------ Input data ------

(** One iteration, on the entry after [prev]: keep the log when it already holds
    an entry of that term there, replace the tail otherwise. *)
Lemma append_entries_cons l p prev e es :
  log_wf l → terms_pos l → snapshot_index l ≤ prev ≤ last_index l → batch prev (e :: es) →
  append_entries l p (e :: es) =
    if term_at l (prev + 1) =? e_term e then append_entries l p es
    else append_entries (append (truncate_after l prev) e) true es.
Proof.
  intros H Hp Hr Hb. apply batch_cons in Hb as (Hi & Ht & Hlt & _). simpl. rewrite Hi.
  rewrite (u64_sub_small (prev + 1) 1) by ulia. rewrite N.add_sub.
  replace (mkEntry (e_term e) (prev + 1) (e_payload e)) with e by (rewrite <- Hi; by destruct e).
  pose proof (term_at_range l (prev + 1) H Hp ltac:(ulia)) as Hrange.
  destruct (N.eqb_spec (term_at l (prev + 1)) 0) as [Hz|Hz]; simpl.
  - rewrite Hz. destruct (N.eqb_spec 0 (e_term e)) as [He|_]; [by rewrite <- He in Ht |].
    destruct (N.ltb_spec (last_index l) (prev + 1)); [|tauto].
    replace prev with (last_index l) by lia. by rewrite truncate_after_last_id.
  - destruct (N.eqb_spec (term_at l (prev + 1)) (e_term e)); simpl.
    + destruct (N.ltb_spec (last_index l) (prev + 1)); [|done]. apply Hrange in Hz. lia.
    + rewrite truncate_after_last by (done || ulia).
      destruct (N.ltb_spec (N.min prev (last_index l)) (prev + 1)); [done | lia].
Qed.

(** The log after an iteration that replaces the tail. *)
Lemma replace_tail l prev e :
  log_wf l → terms_pos l → snapshot_index l ≤ prev ≤ last_index l →
  e_index e = prev + 1 → e_term e ≠ 0 → prev + 1 < u64_max →
  let l' := append (truncate_after l prev) e in
  log_wf l' ∧ terms_pos l' ∧ last_index l' = prev + 1 ∧ snapshot_index l' = snapshot_index l ∧
  (∀ k, k < u64_modulus →
     get l' k = if k <=? prev then get l k else if k =? prev + 1 then Some e else None).
Proof.
  intros H Hp Hr Hi Ht Hlt l'.
  assert (log_wf (truncate_after l prev)) as Hw by (apply truncate_after_wf; done || ulia).
  assert (last_index (truncate_after l prev) = prev) as Hl.
  { rewrite truncate_after_last by (done || ulia). lia. }
  split_and!.
  - apply append_wf; [done | lia | lia].
  - unfold l', terms_pos. rewrite truncate_after_eq by (done || ulia). simpl.
    apply Forall_app. split; [by apply Forall_take | by constructor].
  - unfold l'. by rewrite last_index_append.
  - unfold l'. by rewrite truncate_after_eq by (done || ulia).
  - intros k Hk. unfold l'. rewrite get_append by (done || ulia). rewrite Hl.
    rewrite get_truncate_after by (done || ulia).
    destruct (N.eqb_spec k (prev + 1)), (N.leb_spec k prev); done || lia.
Qed.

------

_What you have to do_. Repeat word for word from the line holding "get l' k = if" down to the last line above, including both.

_Exercise output_.
     get l' k = if k <=? prev then get l k else if k =? prev + 1 then Some e else None).
Proof.
  intros H Hp Hr Hi Ht Hlt l'.
  assert (log_wf (truncate_after l prev)) as Hw by (apply truncate_after_wf; done || ulia).
  assert (last_index (truncate_after l prev) = prev) as Hl.
  { rewrite truncate_after_last by (done || ulia). lia. }
  split_and!.
  - apply append_wf; [done | lia | lia].
  - unfold l', terms_pos. rewrite truncate_after_eq by (done || ulia). simpl.
    apply Forall_app. split; [by apply Forall_take | by constructor].
  - unfold l'. by rewrite last_index_append.
  - unfold l'. by rewrite truncate_after_eq by (done || ulia).
  - intros k Hk. unfold l'. rewrite get_append by (done || ulia). rewrite Hl.
    rewrite get_truncate_after by (done || ulia).
    destruct (N.eqb_spec k (prev + 1)), (N.leb_spec k prev); done || lia.
Qed.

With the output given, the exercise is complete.